Directions for this task: Beneath this line are the data; copy exactly the part of them that opens with the line containing "parse_channel occupied (join_tabs" and closes with the line containing "with ([48 +", and only that part.

═══ Source material ═══

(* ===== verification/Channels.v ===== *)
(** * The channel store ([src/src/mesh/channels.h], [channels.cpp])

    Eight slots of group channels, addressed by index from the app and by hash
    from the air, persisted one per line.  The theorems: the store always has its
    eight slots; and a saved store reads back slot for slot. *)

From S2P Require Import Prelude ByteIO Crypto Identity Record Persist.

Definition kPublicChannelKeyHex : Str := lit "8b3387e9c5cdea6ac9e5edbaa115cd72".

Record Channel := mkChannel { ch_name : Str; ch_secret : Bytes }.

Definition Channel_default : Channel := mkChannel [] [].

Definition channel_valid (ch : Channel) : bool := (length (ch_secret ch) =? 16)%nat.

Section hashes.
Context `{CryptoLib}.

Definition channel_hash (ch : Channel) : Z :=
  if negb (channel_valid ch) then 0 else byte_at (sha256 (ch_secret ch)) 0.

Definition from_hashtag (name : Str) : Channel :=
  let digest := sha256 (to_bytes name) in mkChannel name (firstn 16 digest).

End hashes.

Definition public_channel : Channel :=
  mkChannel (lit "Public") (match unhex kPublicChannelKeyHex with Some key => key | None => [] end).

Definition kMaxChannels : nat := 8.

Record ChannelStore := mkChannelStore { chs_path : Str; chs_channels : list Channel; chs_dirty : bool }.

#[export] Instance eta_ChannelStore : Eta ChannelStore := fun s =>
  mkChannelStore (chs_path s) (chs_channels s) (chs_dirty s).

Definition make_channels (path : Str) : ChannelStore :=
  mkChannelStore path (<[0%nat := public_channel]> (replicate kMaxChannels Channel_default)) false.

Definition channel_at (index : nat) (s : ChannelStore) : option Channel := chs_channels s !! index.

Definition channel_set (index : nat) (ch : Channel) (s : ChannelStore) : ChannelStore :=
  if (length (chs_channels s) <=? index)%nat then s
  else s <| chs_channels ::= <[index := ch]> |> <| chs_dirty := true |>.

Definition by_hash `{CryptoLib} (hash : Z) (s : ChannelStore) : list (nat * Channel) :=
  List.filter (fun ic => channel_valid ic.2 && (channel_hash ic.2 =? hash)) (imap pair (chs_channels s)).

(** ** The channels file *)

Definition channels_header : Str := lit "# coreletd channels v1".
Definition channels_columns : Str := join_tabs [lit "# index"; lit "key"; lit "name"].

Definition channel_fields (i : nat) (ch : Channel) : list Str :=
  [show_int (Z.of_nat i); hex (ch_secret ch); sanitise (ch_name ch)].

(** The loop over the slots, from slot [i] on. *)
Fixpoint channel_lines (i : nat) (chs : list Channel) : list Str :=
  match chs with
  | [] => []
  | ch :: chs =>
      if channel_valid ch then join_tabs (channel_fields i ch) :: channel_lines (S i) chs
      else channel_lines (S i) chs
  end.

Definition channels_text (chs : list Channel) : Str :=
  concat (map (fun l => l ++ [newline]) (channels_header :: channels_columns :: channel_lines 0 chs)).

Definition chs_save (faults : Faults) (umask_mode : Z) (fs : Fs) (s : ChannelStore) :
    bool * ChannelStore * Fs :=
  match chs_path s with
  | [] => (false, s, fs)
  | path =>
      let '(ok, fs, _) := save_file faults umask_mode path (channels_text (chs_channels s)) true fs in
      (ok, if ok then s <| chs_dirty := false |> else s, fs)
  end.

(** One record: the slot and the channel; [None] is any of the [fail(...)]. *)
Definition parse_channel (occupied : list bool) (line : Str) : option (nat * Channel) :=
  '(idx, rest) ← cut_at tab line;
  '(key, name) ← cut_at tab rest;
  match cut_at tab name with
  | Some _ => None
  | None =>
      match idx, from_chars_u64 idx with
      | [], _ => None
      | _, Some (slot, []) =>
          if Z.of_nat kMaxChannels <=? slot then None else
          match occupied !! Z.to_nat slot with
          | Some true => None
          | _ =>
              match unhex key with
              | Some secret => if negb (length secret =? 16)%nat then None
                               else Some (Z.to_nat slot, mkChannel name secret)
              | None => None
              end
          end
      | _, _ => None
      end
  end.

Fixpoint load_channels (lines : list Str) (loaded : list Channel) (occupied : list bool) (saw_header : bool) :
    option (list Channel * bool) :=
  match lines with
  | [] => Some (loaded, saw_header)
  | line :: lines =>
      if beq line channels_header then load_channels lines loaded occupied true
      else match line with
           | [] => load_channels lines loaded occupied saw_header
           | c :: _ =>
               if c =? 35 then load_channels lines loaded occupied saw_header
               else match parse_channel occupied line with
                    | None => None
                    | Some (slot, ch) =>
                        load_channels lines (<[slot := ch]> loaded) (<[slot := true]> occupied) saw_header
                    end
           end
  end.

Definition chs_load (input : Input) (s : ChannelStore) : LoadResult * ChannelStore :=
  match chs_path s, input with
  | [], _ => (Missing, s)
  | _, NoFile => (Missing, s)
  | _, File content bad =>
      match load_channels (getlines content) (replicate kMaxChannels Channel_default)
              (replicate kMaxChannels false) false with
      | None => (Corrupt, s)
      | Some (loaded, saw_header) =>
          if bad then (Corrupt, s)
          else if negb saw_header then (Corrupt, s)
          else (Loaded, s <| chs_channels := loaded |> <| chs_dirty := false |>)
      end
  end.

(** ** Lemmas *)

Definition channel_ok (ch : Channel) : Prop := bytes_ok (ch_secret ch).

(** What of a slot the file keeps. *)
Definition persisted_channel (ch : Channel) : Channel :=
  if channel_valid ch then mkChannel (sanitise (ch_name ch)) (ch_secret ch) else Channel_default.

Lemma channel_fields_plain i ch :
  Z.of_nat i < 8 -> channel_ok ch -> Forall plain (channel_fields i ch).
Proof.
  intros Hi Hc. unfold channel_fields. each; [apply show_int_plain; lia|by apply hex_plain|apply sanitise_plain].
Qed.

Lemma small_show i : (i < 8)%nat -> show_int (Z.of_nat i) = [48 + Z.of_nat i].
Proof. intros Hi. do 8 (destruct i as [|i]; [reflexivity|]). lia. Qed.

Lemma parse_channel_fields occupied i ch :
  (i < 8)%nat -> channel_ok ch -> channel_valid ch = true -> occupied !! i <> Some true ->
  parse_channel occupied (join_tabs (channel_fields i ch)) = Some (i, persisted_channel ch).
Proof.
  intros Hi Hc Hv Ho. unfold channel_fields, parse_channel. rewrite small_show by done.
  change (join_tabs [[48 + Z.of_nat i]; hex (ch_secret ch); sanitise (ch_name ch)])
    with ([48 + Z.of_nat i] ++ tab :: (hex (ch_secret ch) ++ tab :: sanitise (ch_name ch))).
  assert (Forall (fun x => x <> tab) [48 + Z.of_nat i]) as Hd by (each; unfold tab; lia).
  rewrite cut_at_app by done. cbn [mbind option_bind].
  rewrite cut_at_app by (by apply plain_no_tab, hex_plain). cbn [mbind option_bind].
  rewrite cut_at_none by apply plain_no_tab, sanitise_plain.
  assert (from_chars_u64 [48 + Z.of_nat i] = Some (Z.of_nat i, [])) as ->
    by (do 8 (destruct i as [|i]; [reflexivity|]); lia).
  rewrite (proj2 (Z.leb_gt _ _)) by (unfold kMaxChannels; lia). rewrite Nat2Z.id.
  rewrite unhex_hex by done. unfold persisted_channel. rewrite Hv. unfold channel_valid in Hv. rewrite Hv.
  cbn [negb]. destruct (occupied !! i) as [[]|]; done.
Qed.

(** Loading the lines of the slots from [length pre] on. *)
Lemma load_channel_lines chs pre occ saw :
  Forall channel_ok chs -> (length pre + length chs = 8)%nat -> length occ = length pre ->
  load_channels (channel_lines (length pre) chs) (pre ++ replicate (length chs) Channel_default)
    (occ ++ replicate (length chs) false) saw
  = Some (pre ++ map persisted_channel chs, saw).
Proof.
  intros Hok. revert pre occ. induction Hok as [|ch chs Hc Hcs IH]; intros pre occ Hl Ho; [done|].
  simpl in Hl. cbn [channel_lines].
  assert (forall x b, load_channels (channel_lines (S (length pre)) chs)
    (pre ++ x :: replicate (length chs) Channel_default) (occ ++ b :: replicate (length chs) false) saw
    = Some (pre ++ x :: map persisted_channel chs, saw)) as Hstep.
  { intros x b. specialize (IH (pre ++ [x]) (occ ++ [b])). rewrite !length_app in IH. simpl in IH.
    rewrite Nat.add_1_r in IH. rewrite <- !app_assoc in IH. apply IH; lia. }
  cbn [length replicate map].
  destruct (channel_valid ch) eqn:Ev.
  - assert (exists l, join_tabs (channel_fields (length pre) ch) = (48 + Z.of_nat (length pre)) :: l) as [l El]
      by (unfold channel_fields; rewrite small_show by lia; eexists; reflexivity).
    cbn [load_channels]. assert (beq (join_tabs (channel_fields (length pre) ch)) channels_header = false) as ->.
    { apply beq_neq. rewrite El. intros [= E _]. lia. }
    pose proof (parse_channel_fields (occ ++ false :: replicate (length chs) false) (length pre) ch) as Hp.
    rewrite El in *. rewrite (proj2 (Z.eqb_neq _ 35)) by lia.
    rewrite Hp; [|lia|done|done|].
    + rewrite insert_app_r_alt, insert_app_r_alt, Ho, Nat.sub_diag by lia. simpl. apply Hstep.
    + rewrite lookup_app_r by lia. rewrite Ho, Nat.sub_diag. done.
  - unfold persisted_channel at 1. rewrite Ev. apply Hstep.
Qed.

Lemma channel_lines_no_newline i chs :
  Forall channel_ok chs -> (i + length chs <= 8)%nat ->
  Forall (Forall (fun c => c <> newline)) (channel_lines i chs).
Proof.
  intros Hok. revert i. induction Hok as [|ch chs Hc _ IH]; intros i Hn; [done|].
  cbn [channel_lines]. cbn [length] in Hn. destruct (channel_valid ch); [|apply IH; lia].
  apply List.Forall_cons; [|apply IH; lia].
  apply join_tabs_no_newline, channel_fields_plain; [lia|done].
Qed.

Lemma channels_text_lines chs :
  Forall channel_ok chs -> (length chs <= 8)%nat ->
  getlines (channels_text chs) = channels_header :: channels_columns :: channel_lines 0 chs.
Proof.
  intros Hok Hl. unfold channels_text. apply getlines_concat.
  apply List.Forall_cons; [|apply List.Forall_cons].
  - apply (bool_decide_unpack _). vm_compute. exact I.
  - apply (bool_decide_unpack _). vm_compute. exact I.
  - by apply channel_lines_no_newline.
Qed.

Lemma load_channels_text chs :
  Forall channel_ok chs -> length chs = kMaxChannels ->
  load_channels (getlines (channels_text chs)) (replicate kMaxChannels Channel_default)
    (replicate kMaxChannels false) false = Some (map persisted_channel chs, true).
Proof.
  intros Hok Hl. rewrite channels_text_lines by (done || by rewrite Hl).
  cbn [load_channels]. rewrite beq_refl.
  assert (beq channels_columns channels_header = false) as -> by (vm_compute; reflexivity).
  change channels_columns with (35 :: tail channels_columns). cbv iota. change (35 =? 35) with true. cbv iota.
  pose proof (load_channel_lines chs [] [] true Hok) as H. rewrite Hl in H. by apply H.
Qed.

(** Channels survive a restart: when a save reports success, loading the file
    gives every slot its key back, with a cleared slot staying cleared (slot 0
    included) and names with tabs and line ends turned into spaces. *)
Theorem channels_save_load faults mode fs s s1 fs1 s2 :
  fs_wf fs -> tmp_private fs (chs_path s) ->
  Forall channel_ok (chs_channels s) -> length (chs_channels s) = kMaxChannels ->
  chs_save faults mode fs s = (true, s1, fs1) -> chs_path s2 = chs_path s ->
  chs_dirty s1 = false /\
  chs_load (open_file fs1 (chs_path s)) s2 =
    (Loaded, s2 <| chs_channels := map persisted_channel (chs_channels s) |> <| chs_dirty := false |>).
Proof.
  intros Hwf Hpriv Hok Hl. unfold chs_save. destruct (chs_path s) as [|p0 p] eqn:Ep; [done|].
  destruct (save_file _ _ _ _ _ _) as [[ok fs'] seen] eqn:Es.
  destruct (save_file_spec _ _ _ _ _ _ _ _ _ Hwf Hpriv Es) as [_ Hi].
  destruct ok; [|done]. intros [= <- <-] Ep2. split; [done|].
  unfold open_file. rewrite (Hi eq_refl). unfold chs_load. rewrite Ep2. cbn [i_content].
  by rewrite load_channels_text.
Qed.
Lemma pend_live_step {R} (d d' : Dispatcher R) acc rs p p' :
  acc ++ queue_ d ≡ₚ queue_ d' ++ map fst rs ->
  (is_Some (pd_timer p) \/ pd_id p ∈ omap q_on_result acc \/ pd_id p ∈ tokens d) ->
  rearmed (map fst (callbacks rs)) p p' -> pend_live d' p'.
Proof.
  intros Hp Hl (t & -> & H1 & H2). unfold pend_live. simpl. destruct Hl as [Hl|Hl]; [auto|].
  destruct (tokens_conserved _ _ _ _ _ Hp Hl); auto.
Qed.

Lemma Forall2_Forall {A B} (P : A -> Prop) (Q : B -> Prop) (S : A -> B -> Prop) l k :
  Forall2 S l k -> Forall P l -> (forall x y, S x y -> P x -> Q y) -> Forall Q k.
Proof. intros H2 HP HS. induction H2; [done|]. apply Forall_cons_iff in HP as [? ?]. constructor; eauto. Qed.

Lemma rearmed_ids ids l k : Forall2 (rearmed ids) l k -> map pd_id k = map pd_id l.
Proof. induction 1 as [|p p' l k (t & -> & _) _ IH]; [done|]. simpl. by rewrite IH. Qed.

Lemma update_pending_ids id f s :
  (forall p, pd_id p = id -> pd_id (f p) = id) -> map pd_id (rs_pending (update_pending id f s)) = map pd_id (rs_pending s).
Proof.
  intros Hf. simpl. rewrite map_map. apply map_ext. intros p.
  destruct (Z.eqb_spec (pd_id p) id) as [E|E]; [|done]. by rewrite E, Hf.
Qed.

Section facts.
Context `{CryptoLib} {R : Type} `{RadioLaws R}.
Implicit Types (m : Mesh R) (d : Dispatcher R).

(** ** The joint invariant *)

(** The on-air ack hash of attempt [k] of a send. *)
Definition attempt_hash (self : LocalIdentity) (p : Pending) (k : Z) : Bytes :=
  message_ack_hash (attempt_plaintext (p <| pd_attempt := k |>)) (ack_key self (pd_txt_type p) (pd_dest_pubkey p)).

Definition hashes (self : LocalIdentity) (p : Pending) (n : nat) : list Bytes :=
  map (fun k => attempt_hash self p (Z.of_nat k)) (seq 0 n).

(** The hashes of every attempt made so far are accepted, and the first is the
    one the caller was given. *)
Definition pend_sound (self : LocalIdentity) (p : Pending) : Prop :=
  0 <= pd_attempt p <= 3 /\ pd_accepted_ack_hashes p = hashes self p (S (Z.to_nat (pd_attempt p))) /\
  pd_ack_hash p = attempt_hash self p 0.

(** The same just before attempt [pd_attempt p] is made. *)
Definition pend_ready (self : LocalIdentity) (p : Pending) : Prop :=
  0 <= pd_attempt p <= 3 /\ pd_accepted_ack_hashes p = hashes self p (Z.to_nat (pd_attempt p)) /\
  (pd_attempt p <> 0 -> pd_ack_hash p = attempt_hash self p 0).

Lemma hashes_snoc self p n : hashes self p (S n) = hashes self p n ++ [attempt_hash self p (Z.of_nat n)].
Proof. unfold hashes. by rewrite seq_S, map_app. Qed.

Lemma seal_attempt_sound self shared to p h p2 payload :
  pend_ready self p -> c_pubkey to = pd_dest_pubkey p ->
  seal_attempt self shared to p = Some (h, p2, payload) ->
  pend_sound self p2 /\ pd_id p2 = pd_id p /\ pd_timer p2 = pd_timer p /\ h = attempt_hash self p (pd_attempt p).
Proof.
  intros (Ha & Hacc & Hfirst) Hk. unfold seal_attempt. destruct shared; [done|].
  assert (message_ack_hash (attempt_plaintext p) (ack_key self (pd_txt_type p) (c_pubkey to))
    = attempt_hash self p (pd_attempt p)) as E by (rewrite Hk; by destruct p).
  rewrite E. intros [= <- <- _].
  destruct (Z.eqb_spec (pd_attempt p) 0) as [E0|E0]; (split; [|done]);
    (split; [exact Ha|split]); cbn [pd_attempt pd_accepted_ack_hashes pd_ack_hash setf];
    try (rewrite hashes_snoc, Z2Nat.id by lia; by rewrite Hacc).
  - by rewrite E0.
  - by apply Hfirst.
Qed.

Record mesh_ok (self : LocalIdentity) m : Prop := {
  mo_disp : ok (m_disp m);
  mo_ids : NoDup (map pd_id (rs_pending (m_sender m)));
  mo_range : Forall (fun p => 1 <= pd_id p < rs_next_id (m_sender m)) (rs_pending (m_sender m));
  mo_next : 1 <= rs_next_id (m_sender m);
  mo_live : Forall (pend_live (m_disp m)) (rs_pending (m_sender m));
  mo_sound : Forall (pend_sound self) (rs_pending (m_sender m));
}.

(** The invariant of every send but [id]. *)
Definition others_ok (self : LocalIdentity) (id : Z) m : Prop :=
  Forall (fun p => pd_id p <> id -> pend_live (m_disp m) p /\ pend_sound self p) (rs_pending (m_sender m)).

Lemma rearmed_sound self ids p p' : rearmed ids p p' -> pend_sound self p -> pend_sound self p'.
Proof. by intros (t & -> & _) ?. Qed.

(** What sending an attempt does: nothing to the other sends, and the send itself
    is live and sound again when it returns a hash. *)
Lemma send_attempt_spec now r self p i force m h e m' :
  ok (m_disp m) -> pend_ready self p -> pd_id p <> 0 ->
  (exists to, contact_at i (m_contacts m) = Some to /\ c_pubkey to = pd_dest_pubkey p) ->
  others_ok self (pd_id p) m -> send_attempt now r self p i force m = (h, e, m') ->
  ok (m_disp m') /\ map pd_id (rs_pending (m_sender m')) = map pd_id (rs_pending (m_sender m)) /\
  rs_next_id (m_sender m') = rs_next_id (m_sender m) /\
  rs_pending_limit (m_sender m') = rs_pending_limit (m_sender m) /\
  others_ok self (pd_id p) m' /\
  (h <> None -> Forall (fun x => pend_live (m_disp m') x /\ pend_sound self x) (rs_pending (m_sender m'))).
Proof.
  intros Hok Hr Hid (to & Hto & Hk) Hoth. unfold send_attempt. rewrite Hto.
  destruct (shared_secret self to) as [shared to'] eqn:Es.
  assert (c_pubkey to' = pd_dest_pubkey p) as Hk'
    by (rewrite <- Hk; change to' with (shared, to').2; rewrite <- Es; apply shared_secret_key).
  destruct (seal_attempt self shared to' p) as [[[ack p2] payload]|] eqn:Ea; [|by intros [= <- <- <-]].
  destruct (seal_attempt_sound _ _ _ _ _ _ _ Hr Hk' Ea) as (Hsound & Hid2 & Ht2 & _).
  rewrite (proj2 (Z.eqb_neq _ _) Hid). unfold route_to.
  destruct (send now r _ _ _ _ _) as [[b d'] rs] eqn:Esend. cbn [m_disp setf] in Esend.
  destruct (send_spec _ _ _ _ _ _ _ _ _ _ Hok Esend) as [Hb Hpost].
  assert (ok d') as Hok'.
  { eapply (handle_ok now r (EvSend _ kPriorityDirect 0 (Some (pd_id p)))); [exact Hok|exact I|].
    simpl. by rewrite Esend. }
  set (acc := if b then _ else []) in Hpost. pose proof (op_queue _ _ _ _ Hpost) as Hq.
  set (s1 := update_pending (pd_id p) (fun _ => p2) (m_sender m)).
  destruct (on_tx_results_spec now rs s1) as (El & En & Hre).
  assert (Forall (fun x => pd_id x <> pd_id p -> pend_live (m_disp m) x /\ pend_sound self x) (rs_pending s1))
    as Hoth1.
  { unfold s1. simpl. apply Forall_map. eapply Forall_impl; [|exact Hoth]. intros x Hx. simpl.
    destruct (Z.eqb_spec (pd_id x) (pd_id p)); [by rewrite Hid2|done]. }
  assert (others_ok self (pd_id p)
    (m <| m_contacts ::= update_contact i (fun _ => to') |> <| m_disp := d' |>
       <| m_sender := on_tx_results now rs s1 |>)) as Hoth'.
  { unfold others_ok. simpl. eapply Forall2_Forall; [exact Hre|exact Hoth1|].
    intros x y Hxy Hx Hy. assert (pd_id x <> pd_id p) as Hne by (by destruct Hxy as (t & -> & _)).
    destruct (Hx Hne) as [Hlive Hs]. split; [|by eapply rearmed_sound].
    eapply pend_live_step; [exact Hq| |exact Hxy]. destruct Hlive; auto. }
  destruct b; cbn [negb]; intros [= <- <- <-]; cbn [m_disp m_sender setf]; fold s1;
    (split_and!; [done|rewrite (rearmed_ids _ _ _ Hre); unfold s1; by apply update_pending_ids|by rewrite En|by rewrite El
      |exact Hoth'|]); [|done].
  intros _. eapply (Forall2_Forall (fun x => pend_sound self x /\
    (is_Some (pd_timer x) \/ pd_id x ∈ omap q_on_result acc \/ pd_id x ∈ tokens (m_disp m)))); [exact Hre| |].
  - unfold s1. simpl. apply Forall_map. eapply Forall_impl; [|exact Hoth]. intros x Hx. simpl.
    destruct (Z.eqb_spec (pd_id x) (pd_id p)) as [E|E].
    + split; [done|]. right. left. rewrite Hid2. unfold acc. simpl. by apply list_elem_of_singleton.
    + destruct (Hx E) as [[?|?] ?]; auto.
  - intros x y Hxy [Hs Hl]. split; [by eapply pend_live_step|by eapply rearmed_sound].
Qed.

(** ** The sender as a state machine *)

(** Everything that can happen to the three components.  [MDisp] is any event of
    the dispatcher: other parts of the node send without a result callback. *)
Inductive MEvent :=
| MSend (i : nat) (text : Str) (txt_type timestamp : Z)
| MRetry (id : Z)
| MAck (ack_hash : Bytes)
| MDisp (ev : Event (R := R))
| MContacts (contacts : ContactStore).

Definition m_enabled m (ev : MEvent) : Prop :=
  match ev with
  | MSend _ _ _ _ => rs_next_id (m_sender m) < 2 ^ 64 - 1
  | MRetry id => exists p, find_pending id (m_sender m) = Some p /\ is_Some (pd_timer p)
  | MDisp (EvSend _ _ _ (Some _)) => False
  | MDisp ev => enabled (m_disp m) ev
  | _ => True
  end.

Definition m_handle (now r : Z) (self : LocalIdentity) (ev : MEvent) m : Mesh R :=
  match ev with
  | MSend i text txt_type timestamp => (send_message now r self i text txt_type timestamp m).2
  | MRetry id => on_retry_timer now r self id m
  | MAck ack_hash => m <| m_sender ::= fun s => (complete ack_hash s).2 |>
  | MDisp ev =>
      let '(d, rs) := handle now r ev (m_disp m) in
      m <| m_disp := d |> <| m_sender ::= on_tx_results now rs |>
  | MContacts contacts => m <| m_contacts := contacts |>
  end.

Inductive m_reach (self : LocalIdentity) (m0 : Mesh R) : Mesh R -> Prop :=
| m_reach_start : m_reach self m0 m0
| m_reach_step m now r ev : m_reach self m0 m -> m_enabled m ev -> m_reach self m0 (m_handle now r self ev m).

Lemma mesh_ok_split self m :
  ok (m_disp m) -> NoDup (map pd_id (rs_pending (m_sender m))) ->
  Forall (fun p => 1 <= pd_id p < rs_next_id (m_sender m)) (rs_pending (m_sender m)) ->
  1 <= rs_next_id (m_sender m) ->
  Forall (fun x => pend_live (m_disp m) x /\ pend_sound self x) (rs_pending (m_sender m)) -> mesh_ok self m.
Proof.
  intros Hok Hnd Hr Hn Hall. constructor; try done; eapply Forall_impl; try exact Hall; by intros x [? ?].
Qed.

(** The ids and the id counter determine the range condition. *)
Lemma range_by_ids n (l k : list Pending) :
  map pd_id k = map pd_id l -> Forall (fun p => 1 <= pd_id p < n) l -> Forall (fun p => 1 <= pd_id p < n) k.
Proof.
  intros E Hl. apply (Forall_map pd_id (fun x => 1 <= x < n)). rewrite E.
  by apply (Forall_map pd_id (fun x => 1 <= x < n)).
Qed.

═══

Exercise result:
  parse_channel occupied (join_tabs (channel_fields i ch)) = Some (i, persisted_channel ch).
Proof.
  intros Hi Hc Hv Ho. unfold channel_fields, parse_channel. rewrite small_show by done.
  change (join_tabs [[48 + Z.of_nat i]; hex (ch_secret ch); sanitise (ch_name ch)])
    with ([48 + Z.of_nat i] ++ tab :: (hex (ch_secret ch) ++ tab :: sanitise (ch_name ch))).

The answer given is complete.